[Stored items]
(** C3: for fractions [a] and [b] (values of the type, whose denominators are
    non-negative), [a + b] returns exactly the fraction, field by field, that
    the in-place [a += b] leaves in a copy of [a]. *)
Theorem operator_add_agrees_with_add_assign (a b : Fraction) :
  0 <= _den a -> 0 <= _den b ->
  exists r : Fraction,
    operator_add a b = Some r /\ operator_add_assign a b = Some r.
Proof.
  destruct a as [a b0], b as [c d]. cbn [_num _den]. intros Hb Hd.
  unfold operator_add_assign, operator_neg, set_num. cbn [_num _den].
  destruct (Z.eq_dec b0 d) as [->|Hne].
  - exists (reduce (a + c) d).
    rewrite operator_add_fast, operator_sub_assign_fast, Fraction_of_nonneg by assumption.
    replace (a - - c) with (a + c) by ring. split; reflexivity.
  - rewrite operator_add_slow, operator_sub_assign_slow by assumption.
    cbv zeta.
    set (t := reduce a (- c)). set (o := reduce b0 d).
    set (u := reduce (_num t * _den o - _num o * _den t) (Z.gcd b0 d)).
    assert (Hg2 : 0 < Z.gcd b0 d).
    { pose proof (Z.gcd_nonneg b0 d).
      assert (Z.gcd b0 d <> 0); [|lia].
      intros E. pose proof (Z.gcd_eq_0_l _ _ E). pose proof (Z.gcd_eq_0_r _ _ E). lia. }
    set (g3 := Z.gcd (_num t * _den o - _num o * _den t) (Z.gcd b0 d)).
    assert (Hg3 : 0 < g3).
    { pose proof (Z.gcd_nonneg (_num t * _den o - _num o * _den t) (Z.gcd b0 d)).
      assert (g3 <> 0); [|unfold g3; lia].
      intros E. apply Z.gcd_eq_0_r in E. lia. }
    assert (HN : _den o * a + _num o * c = g3 * (_num u * Z.gcd a (- c))).
    { apply add_paths_num with (nt := _num t) (dt := _den t).
      - apply reduce_num.
      - apply reduce_den.
      - apply reduce_num. }
    assert (HD : b0 * _den o = g3 * (_den u * (_num o * _den o))).
    { apply add_paths_den with (g2 := Z.gcd b0 d).
      - apply reduce_num.
      - apply reduce_den. }
    assert (Hdo : 0 <= _den o) by (now apply reduce_den_nonneg).
    rewrite Fraction_of_nonneg by nia.
    rewrite HN, HD, reduce_scale by assumption.
    eexists. split; reflexivity.
Qed.

Lemma operator_add_agrees_with_add_assign_witness :
  exists r : Fraction,
    operator_add (mkFraction 1 2) (mkFraction (-5) 6) = Some r /\
    operator_add_assign (mkFraction 1 2) (mkFraction (-5) 6) = Some r.
Proof.
  apply (operator_add_agrees_with_add_assign (mkFraction 1 2) (mkFraction (-5) 6));
    cbn; lia.
Defined.

(** Outside the data model (a negative denominator written into the public
    field), the two forms differ: [operator+] re-establishes the sign through
    the constructor, [operator+=] only reduces. *)
Lemma operator_add_assign_negative_den :
  operator_add (mkFraction 1 (-2)) (mkFraction 1 (-2)) = Some (mkFraction (-1) 1) /\
  operator_add_assign (mkFraction 1 (-2)) (mkFraction 1 (-2)) = Some (mkFraction 1 (-1)).
Proof. split; vm_compute; reflexivity. Qed.

(** ** The canonical-form invariant *)

Lemma constructed_elim (f : Fraction) :
  constructed f -> 0 < _den f /\ Z.gcd (_num f) (_den f) = 1.
Proof.
  intros (num & den & Hden & Hf).
  rewrite Fraction_of_spec in Hf. injection Hf as <-. cbv zeta.
  set (this := normalize1 (mkFraction num den)).
  assert (Hpos : 0 < _den this).
  { unfold this, normalize1. cbn. destruct (Z.ltb_spec den 0); cbn; lia. }
  assert (Hg : Z.gcd (_num this) (_den this) <> 0).
  { intros E. apply Z.gcd_eq_0_r in E. lia. }
  cbn [_num _den]. split.
  - pose proof (gcd_quot_r (_num this) (_den this)) as E.
    pose proof (Z.gcd_nonneg (_num this) (_den this)).
    pose proof (quot_nonneg (_den this) (Z.gcd (_num this) (_den this))).
    nia.
  - now apply gcd_quot_coprime.
Qed.

Lemma constructed_intro (n d : Z) :
  0 < d -> Z.gcd n d = 1 -> constructed (mkFraction n d).
Proof.
  intros Hd Hg. exists n, d. split; [lia|].
  rewrite Fraction_of_nonneg by lia. unfold reduce.
  rewrite Hg, !Z.quot_1_r. reflexivity.
Qed.

Lemma reduce_coprime (n d : Z) :
  Z.gcd n d <> 0 -> Z.gcd (_num (reduce n d)) (_den (reduce n d)) = 1.
Proof. apply gcd_quot_coprime. Qed.

Lemma reduce_zero (n d : Z) : Z.gcd n d = 0 -> reduce n d = mkFraction 0 0.
Proof. intros E. unfold reduce. rewrite E, !Zquot_0_r. reflexivity. Qed.

Lemma reduce_num_divide (n d : Z) : (_num (reduce n d) | n).
Proof. apply quot_gcd_divide_l. Qed.

Lemma reduce_den_divide (n d : Z) : (_den (reduce n d) | d).
Proof. apply quot_gcd_divide_r. Qed.

Lemma reduce_num_nonneg (n d : Z) : 0 <= n -> 0 <= _num (reduce n d).
Proof. intros H. apply quot_nonneg; [assumption | apply Z.gcd_nonneg]. Qed.

Lemma gcd_pos_r (n d : Z) : 0 < d -> Z.gcd n d <> 0.
Proof. intros H E. apply Z.gcd_eq_0_r in E. lia. Qed.

(** Multiplication. *)

Lemma operator_mul_assign_spec (a b c d : Z) :
  operator_mul_assign (mkFraction a b) (mkFraction c d) =
  Some (mkFraction (_num (reduce c b) * _num (reduce a d))
                   (_den (reduce c b) * _den (reduce a d))).
Proof.
  unfold operator_mul_assign. cbn [_num _den set_num set_den].
  rewrite !normalize2_reduce. reflexivity.
Qed.

Lemma operator_mul_assign_canonical (x y : Fraction) :
  0 < _den x -> Z.gcd (_num x) (_den x) = 1 ->
  0 < _den y -> Z.gcd (_num y) (_den y) = 1 ->
  exists r : Fraction, operator_mul_assign x y = Some r /\ canonical_form r.
Proof.
  destruct x as [a b], y as [c d]. cbn [_num _den]. intros Hb Hab Hd Hcd.
  rewrite operator_mul_assign_spec. eexists. split; [reflexivity|].
  apply canonical_form_intro; cbn [_num _den].
  - apply Z.mul_nonneg_nonneg; apply reduce_den_nonneg; lia.
  - right. apply gcd_1_mul.
    + apply reduce_coprime. now apply gcd_pos_r.
    + apply (gcd_1_divide c d); [assumption | apply reduce_num_divide | apply reduce_den_divide].
    + apply (gcd_1_divide a b); [assumption | apply reduce_num_divide | apply reduce_den_divide].
    + apply reduce_coprime. now apply gcd_pos_r.
Qed.

Lemma operator_mul_assign_int_spec (a b z : Z) :
  operator_mul_assign_int (mkFraction a b) z =
  Some (mkFraction (_num (reduce z b) * a) (_den (reduce z b))).
Proof.
  unfold operator_mul_assign_int. cbn [_num _den set_num set_den].
  rewrite normalize2_reduce. reflexivity.
Qed.

Lemma operator_mul_assign_int_canonical (x : Fraction) (z : Z) :
  0 <= _den x -> Z.gcd (_num x) (_den x) = 1 ->
  exists r : Fraction, operator_mul_assign_int x z = Some r /\ canonical_form r.
Proof.
  destruct x as [a b]. cbn [_num _den]. intros Hb Hab.
  rewrite operator_mul_assign_int_spec. eexists. split; [reflexivity|].
  apply canonical_form_intro; cbn [_num _den].
  - now apply reduce_den_nonneg.
  - destruct (Z.eq_dec (Z.gcd z b) 0) as [E|E].
    + left. rewrite (reduce_zero _ _ E). reflexivity.
    + right. apply Z.coprime_mul_l.
      * now apply reduce_coprime.
      * apply (gcd_1_divide a b); [assumption | apply Z.divide_refl | apply reduce_den_divide].
Qed.

(** Division. *)

Lemma normalize1_cases (n d : Z) :
  normalize1 (mkFraction n d) = mkFraction n d /\ 0 <= d \/
  normalize1 (mkFraction n d) = mkFraction (- n) (- d) /\ d < 0.
Proof.
  unfold normalize1. cbn [_num _den].
  destruct (Z.ltb_spec d 0); [right | left]; split; auto.
Qed.

Lemma normalize1_num_divide (n d : Z) : (_num (normalize1 (mkFraction n d)) | n).
Proof.
  destruct (normalize1_cases n d) as [[-> _] | [-> _]]; cbn [_num].
  - apply Z.divide_refl.
  - exists (-1). ring.
Qed.

Lemma normalize1_den_divide (n d : Z) : (_den (normalize1 (mkFraction n d)) | d).
Proof.
  destruct (normalize1_cases n d) as [[-> _] | [-> _]]; cbn [_den].
  - apply Z.divide_refl.
  - exists (-1). ring.
Qed.

Lemma normalize1_gcd (n d : Z) :
  Z.gcd (_num (normalize1 (mkFraction n d))) (_den (normalize1 (mkFraction n d))) =
  Z.gcd n d.
Proof.
  destruct (normalize1_cases n d) as [[-> _] | [-> _]]; cbn [_num _den].
  - reflexivity.
  - now rewrite Z.gcd_opp_l, Z.gcd_opp_r.
Qed.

__PROMPT__.
Your task for the entries above: copy exactly the span starting with the line with "(Z.gcd_nonneg b0 d)." and going on through the line with "(Z.gcd_nonneg (_num t *", both lines included, and nothing else.

__EXPECTED ANSWER__.
    { pose proof (Z.gcd_nonneg b0 d).
      assert (Z.gcd b0 d <> 0); [|lia].
      intros E. pose proof (Z.gcd_eq_0_l _ _ E). pose proof (Z.gcd_eq_0_r _ _ E). lia. }
    set (g3 := Z.gcd (_num t * _den o - _num o * _den t) (Z.gcd b0 d)).
    assert (Hg3 : 0 < g3).
    { pose proof (Z.gcd_nonneg (_num t * _den o - _num o * _den t) (Z.gcd b0 d)).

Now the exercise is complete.